In the UK, the main government party over many years is split, with PM Johnson, forced to resign, but supposedly in charge of bringing in a new cabinet to replace him and his allies.
The Daily Telegraph yesterday quoted Michael Gove, whom Johnson sacked as Community Secretary, as saying that Johnson must leave his post on Monday, while ex-Tory premier Sir John Major commented: ‘The proposal for the Prime Minister to remain in office for up to three months – having lost the support of the cabinet, his government and his parliamentary party – is unwise and may be unsustainable’, hinting that there could be a UK coup.
A pro-Johnson MP Jacob Rees-Mogg meanwhile attacked the just-resigned Chancellor Rishi Sunak saying ‘Rishi Sunak was not a successful Chancellor. He was a high tax Chancellor who was not alert to the inflationary problem.’
The Office for Budget Responsibility (OBR) has also thrown a big spanner into the Tory works.
It has warned the next Tory leader that the UK’s public finances are already smashed and that £185bn of tax increases or spending cuts will be needed over the next 50 years to offset the pressure on public finances.
For good measure, the OBR added that the loss of revenue from motoring taxes and soaring spending on old age care will see debt exceed 100% of GDP by the middle of the century and reach 267% in 50 years.
The OBR has told the Tories that debt would be pushed to 320% of GDP.
To impose that kind of debt onto the backs of workers will require a military police dictatorship in the UK, not any kind of parliamentary democracy.
This is why the ruling class are moving forward to increase military spending, to deport refugees to Rwanda, to police the internet and the media and to allow rooky police officers to use tasers.
However, the working class in the UK is extremely powerful.
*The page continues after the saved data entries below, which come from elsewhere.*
(* ===== verification/Inspector.v ===== *)
(** * The inspector's registry and pages (master/net/inspect/Inspector.cc, Inspector.h)

    An inspector is an HTTP server whose callback answers "/module/command"
    from two [std::map]s of maps, the commands and their help texts.  [add],
    [remove] and the map accesses of [onRequest] each run under [mutex_], so
    the calls of all threads are a sequence of these operations.  A command's
    callback is a parameter; an empty [std::function] is [None].  The log
    lines of [onRequest] are left out. *)
From stdpp Require Import sorting.
From S2P Require Import Prelude CxxString StdContainers HttpContext HttpServer.
Local Open Scope Z_scope.

Definition slash : ascii := ascii_of_N 47.

Fixpoint split_loop (fuel : nat) (str : bytes) (start : Z) (pos : option Z) (result : list bytes)
    : outcome (list bytes * Z) :=
  match fuel, pos with
  | _, None => Ret (result, start)
  | O, _ => Undef
  | S fuel', Some pos =>
      result ← (if start <? pos
                then piece ← substr str start (pos - start); Ret (result ++ [piece])
                else Ret result);
      split_loop fuel' str (pos + 1) (str_find [slash] str (pos + 1)) result
  end.

Definition split (str : bytes) : outcome (list bytes) :=
  '(result, start) ← split_loop (length str + 1) str 0 (str_find [slash] str 0) [];
  if start <? zlen str
  then piece ← substr str start (zlen str); Ret (result ++ [piece])
  else Ret result.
It will not accept such savage cuts and a military police type-government dictatorship.
As the government in Downing Street moves to establish a new regime in the UK, the working class will take general strike action to defend itself and go forward to socialism.
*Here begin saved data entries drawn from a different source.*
Definition fillEmptyBuffer (m : M) : ST Buffer unit :=
  assertST (λ b, readableBytes b =? 0) ;;
  append tag ;;
  byte_size ← serializeToBuffer m;
  b ← st_get;
  body ← lift (read_at (peek b) (i32 (readableBytes b)) (buffer_ b));
  appendInt32 e (checksum body) ;;
  assertST (λ b, readableBytes b =? zlen tag + byte_size + kChecksumLen) ;;
  b' ← st_get;
  prepend (wire_bytes e 4 (i32 (readableBytes b'))).

(** [send]: the bytes handed to the connection. *)
Definition send (m : M) : outcome bytes :=
  let '(o, buf) := fillEmptyBuffer m (Buffer_new kInitialSize) in
  _ ← o;
  read_at (peek buf) (readableBytes buf) (buffer_ buf).

Fixpoint codec_loop (fuel : nat) : ST Buffer (list codec_event) :=
  match fuel with
  | O => lift Undef
  | S fuel' =>
      b ← st_get;
      if u32 (kMinMessageLen + kHeaderLen) <=? readableBytes b then
        len ← lift (peekInt32 e b);
        if (kMaxMessageLen <? len) || (len <? kMinMessageLen) then mret [EError kInvalidLength]
        else if kHeaderLen + len <=? readableBytes b then
          frame ← lift (read_at (peek b) (kHeaderLen + len) (buffer_ b));
          if (match rawCb with Some cb => negb (cb frame) | None => false end) then
            retrieve (kHeaderLen + len) ;;
            codec_loop fuel'
          else
            match parse (zdrop kHeaderLen frame) len with
            | inl m =>
                retrieve (kHeaderLen + len) ;;
                es ← codec_loop fuel';
                mret (EMessage m :: es)
            | inr c => mret [EError c]
            end
        else mret []
      else mret []
  end.

(** Every turn that goes on takes a frame's bytes. *)
Definition onMessage : ST Buffer (list codec_event) := λ b,
  codec_loop (S (Z.to_nat (readableBytes b))) b.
What is required now is the building of the WRP and the Young Socialists into mass revolutionary organisations, that will mobilise the working class to carry out the British socialist revolution and bring in a planned and nationalised economy that will be developed to satisfy the needs of the people and not to create a rabble of multi-billionaires.
The British crisis is part of the world crisis of capitalism.
The capitalist states are in a huge crisis. The development and victory of the Russian and Chinese revolutions in 1917 and 1949 has changed the world for ever.
Now the job must be to build sections of the International Committee of the Fourth International to lead the World Socialist Revolution to its victory. This will see the working class taking power in the capitalist states, and the Russian and Chinese workers retiring the Stalinist bureaucracy, restoring rule through Workers Soviets.